## WHAT THE TASK ASKS
Look for "then (RETURN_BUFFER_TOO_SMALL, ManagedBuffer)" in the entries below. Then write out exactly the line that holds it and every line after it, to the last, and nothing else.

*** Begin section ***

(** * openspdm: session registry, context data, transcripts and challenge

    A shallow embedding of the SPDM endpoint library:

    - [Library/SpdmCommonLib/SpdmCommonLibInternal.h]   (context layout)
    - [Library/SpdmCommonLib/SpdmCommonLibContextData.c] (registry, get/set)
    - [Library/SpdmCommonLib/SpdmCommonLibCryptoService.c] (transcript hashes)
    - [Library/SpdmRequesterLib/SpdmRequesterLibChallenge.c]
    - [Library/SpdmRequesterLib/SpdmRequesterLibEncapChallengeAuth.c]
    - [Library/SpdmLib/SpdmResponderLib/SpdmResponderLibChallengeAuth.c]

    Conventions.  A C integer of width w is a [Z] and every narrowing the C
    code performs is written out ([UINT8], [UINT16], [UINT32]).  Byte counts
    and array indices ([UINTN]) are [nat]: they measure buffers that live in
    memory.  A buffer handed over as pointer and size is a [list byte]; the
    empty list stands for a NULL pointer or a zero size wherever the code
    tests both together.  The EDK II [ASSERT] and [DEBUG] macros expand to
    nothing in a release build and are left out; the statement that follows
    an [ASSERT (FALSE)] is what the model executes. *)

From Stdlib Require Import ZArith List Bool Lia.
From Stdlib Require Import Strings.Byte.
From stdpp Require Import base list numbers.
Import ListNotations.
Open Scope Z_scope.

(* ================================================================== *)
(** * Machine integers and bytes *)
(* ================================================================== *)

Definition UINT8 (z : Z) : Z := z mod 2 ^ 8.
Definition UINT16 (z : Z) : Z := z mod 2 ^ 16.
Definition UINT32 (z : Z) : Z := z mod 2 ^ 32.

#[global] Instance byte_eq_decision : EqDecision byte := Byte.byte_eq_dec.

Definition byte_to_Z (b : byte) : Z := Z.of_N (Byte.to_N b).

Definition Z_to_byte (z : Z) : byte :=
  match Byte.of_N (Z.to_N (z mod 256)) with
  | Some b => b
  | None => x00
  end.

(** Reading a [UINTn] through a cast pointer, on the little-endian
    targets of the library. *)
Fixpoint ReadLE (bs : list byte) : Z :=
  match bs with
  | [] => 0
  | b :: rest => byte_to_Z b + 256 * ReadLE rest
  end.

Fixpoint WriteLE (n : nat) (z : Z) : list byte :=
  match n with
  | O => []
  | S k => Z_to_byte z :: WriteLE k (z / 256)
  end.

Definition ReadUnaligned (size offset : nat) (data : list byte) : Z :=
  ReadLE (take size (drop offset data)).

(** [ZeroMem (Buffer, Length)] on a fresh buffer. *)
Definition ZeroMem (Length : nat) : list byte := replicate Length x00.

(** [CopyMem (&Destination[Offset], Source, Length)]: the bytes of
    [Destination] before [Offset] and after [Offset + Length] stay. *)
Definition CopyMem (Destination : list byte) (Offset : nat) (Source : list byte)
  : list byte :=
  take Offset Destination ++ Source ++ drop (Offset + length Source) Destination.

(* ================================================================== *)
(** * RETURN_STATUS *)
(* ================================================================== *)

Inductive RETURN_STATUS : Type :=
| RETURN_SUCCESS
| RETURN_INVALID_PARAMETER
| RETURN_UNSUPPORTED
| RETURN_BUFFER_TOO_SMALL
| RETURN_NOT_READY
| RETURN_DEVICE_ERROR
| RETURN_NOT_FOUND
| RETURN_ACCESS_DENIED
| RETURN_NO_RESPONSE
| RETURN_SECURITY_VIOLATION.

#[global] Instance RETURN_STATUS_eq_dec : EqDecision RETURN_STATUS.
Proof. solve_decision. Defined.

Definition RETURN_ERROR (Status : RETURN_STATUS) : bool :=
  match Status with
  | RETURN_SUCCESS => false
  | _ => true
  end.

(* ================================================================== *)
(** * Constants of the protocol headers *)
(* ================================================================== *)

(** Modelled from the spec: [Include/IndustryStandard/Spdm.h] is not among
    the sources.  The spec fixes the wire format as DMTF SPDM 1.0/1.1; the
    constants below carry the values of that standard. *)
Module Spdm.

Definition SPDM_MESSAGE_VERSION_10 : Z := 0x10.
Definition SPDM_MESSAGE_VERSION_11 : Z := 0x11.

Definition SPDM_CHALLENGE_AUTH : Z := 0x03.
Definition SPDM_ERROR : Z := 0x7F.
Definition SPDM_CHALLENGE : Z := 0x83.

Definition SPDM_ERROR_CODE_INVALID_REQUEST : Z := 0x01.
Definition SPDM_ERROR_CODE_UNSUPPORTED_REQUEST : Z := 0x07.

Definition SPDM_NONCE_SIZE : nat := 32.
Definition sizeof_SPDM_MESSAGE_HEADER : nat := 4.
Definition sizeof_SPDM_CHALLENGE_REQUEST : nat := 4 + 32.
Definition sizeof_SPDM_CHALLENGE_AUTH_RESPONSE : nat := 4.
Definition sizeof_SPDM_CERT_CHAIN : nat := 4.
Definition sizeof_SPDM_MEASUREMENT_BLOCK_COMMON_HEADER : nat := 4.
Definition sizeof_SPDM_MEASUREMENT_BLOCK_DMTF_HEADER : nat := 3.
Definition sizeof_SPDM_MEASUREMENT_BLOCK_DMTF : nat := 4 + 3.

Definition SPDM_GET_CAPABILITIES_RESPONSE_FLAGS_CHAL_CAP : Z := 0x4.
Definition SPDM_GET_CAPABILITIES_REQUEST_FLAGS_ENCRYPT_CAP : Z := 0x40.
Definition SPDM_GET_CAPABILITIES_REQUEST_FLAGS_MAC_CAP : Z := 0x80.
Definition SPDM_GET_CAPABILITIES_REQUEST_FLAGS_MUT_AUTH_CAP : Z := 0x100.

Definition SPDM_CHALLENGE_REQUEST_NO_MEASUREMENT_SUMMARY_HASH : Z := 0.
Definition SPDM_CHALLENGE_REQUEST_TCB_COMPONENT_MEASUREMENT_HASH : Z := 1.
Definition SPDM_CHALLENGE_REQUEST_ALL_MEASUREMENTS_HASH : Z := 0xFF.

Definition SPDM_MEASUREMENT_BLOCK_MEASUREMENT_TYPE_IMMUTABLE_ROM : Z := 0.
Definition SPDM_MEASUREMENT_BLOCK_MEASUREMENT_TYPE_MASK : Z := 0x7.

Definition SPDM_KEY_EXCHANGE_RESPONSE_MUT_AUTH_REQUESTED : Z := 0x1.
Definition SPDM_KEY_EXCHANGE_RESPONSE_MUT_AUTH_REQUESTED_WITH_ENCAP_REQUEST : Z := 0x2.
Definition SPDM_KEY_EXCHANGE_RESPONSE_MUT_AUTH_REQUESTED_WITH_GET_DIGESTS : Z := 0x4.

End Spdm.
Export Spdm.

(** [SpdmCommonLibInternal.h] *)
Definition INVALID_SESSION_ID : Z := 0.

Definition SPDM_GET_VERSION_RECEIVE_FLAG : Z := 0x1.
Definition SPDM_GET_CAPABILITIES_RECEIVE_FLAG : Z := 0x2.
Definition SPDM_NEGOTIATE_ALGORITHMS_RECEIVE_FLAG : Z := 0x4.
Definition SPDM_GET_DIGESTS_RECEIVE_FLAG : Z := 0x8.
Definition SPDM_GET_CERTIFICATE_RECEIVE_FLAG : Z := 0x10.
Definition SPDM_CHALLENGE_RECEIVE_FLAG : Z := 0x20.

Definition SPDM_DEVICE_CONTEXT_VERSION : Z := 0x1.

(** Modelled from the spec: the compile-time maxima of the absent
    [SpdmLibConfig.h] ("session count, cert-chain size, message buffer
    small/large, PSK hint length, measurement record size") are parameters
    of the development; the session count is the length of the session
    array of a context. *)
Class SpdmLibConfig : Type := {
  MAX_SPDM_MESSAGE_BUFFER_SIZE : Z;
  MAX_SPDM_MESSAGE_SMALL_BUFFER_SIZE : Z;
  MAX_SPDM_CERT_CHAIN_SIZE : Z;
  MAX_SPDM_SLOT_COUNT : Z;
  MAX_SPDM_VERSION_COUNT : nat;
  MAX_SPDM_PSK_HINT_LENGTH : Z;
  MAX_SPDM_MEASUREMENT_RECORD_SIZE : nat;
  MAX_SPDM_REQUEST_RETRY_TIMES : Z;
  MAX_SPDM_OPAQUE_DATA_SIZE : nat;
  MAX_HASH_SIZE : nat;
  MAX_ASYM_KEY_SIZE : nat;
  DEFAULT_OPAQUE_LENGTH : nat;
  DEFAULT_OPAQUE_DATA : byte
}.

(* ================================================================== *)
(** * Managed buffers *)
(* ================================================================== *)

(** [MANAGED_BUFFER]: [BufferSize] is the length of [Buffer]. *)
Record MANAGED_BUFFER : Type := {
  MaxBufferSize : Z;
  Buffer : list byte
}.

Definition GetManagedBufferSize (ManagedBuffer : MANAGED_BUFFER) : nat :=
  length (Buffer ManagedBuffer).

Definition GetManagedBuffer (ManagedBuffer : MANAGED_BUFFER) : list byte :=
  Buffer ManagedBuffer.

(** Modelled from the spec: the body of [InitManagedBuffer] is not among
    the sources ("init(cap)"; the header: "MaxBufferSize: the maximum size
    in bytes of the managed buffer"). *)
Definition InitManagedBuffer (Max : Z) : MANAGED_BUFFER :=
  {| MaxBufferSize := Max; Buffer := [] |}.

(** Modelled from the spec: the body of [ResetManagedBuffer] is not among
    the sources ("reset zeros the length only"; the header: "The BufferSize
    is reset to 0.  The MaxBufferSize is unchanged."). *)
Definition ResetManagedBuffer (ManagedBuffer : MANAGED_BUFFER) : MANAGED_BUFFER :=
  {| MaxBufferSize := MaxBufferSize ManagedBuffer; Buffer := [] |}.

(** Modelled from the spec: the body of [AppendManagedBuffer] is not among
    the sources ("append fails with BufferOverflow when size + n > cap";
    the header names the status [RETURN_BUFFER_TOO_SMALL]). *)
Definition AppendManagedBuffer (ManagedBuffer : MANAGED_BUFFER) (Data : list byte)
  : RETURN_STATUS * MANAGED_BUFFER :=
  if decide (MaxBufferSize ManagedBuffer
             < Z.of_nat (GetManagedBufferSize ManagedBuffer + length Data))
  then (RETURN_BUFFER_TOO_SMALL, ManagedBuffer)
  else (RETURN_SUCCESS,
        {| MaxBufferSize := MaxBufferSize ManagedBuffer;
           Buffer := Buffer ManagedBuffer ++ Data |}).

*** End section ***

## ANSWER FOR THIS EXERCISE
  then (RETURN_BUFFER_TOO_SMALL, ManagedBuffer)
  else (RETURN_SUCCESS,
        {| MaxBufferSize := MaxBufferSize ManagedBuffer;
           Buffer := Buffer ManagedBuffer ++ Data |}).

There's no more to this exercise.